Sputnik 2 burned up on re-entry into Earth's atmosphere on 14th April 1958 after 162 days and 2,570 orbits. The Sputnik 2 flight caused a major public outcry against the use, and killing, of animals in experiments in general and spaceflight in particular.

As one result (although more likely a natural progression), future space flights carrying dogs were designed to be recovered. The only other dogs definitely known to have died during Soviet space missions were Pchyolka and Mushka, when Sputnik 3 was purposely destroyed with explosives to prevent foreign powers examining the capsule when its re-entry trajectory went off target on December 1st 1960.
Sputnik 1

Luna 1 The news of these successes were a surprise and shock to the American public and became an immediate cause of concern for both national pride and, at the heart of the 'cold war', was perceived as a significant defence issue as the R-7 rocket was actually designated as an ICBM capable of delivering nuclear warheads. It prompted a vigorous response from the American government to ensure that the United States did not, technologically, fall behind its Communist rival.

The Race For Space
The Americans joined the 'space race' on January 31st 1958 at 22:48 Eastern Time (February 1st 03:48 UTC) when a Juno LC-26 booster was launched by the U.S. Army from Cape Canaveral carrying the Explorer 1 satellite into orbit as part of U.S. participation in the International Geophysical Year. The 30lb satellite remained in orbit until 1970 and was responsible for discovering the existence of the Van Allen radiation belts.

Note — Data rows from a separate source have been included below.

(* ===== verification/Frame.v ===== *)
(** [internal/protocol/frame.go]: the WebSocket frame, a 16-byte big-endian
    header (type, sequence number, length) followed by the payload. *)

From Stdlib Require Import ZArith Lia.
From stdpp Require Import base tactics strings numbers list.
From S2P Require Import Prelude GoInt.

Local Open Scope Z_scope.

Definition HeaderSize : nat := 16.
Definition MaxPayloadLen : Z := Z.shiftl 1 20.

Inductive FrameError :=
  | ErrPayloadTooLarge
  | ErrInvalidFrame
  | ErrRead (e : string).   (* an error of the underlying reader *)

Definition EOF : string := "EOF"%string.
Definition ErrUnexpectedEOF : string := "unexpected EOF"%string.

Record Frame := mkFrame {
  f_MsgType : Z;            (* uint32 *)
  f_Seq : Z;                (* uint64 *)
  f_Payload : list byte;
}.

#[export] Instance FrameError_eq_dec : EqDecision FrameError.
Proof. solve_decision. Defined.
#[export] Instance Frame_eq_dec : EqDecision Frame.
Proof. solve_decision. Defined.

(** [copy(buf[off:], src)], for a [src] that fits. *)
Definition write_at (off : nat) (src buf : list byte) : list byte :=
  take off buf ++ src ++ drop (off + length src) buf.

(** [data[i:j]] *)
Definition slice (i j : nat) (data : list byte) : list byte :=
  take (j - i) (drop i data).

Definition EncodeFrame (f : Frame) : list byte :=
  let payloadLen := length (f_Payload f) in
  let buf := replicate (HeaderSize + payloadLen) Byte.x00 in
  let buf := write_at 0 (PutUint32 (f_MsgType f)) buf in
  let buf := write_at 4 (PutUint64 (f_Seq f)) buf in
  let buf := write_at 12 (PutUint32 (u32 (Z.of_nat payloadLen))) buf in
  if (0 <? payloadLen)%nat then write_at HeaderSize (f_Payload f) buf else buf.

(** [data[i:j]] as Go evaluates it, for a slice with nothing behind its
    length: out of range it panics. *)
Definition slice_of (i j : nat) (data : list byte) : outcome (list byte) :=
  if (i <=? j)%nat && (j <=? length data)%nat then Done (slice i j data)
  else Panic "slice bounds out of range".

Definition DecodeFrame (data : list byte) : outcome (result FrameError Frame) :=
  if (length data <? HeaderSize)%nat then mret (Err ErrInvalidFrame) else
  b4 ← slice_of 0 4 data;
  let msgType := Uint32 b4 in
  b12 ← slice_of 4 12 data;
  let seq := Uint64 b12 in
  b16 ← slice_of 12 16 data;
  let payloadLen := Uint32 b16 in
  if MaxPayloadLen <? payloadLen then mret (Err ErrPayloadTooLarge) else
  let expectedLen := Z.of_nat HeaderSize + payloadLen in
  if Z.of_nat (length data) <? expectedLen then mret (Err ErrInvalidFrame) else
  payload ← (if 0 <? payloadLen then slice_of HeaderSize (Z.to_nat expectedLen) data else mret []);
  mret (Ok (mkFrame msgType seq payload)).

(** An [io.Reader]: the bytes it still delivers, then its final error. *)
Record Reader := mkReader { rd_data : list byte; rd_err : string }.

(** [io.ReadFull(r, buf)] for a buffer of [n] bytes. *)
Definition ReadFull (r : Reader) (n : nat) : result string (list byte) * Reader :=
  if (n <=? length (rd_data r))%nat then
    (Ok (take n (rd_data r)), mkReader (drop n (rd_data r)) (rd_err r))
  else
    (Err (if String.eqb (rd_err r) EOF
          then if (length (rd_data r) =? 0)%nat then EOF else ErrUnexpectedEOF
          else rd_err r),
     mkReader [] (rd_err r)).

Definition ReadFrame (r : Reader) : result FrameError Frame * Reader :=
  match ReadFull r HeaderSize with
  | (Err e, r) => (Err (ErrRead e), r)
  | (Ok header, r) =>
    let msgType := Uint32 (slice 0 4 header) in
    let seq := Uint64 (slice 4 12 header) in
    let payloadLen := Uint32 (slice 12 16 header) in
    if MaxPayloadLen <? payloadLen then (Err ErrPayloadTooLarge, r) else
    if 0 <? payloadLen then
      match ReadFull r (Z.to_nat payloadLen) with
      | (Err e, r) => (Err (ErrRead e), r)
      | (Ok payload, r) => (Ok (mkFrame msgType seq payload), r)
      end
    else (Ok (mkFrame msgType seq []), r)
  end.

(** [WriteFrame] over an arbitrary [io.Writer]. *)
Definition WriteFrame {W : Type} (Write : W → list byte → W * option string)
    (w : W) (f : Frame) : W * option string :=
  Write w (EncodeFrame f).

On October 1st 1958 NASA (National Aeronautics and Space Administration) was created to replace the National Advisory Committee on Aeronautics and remove any obvious direct involvement with the U.S. armed forces. The Project Mercury manned space program, formed under the administration of President Dwight D. Eisenhower, was officially approved on October 7th 1958 and publicly announced on December 17th. Its goal was to put a functional, manned spacecraft into orbit, before the Soviet Union, and retrieve it successfully and safely.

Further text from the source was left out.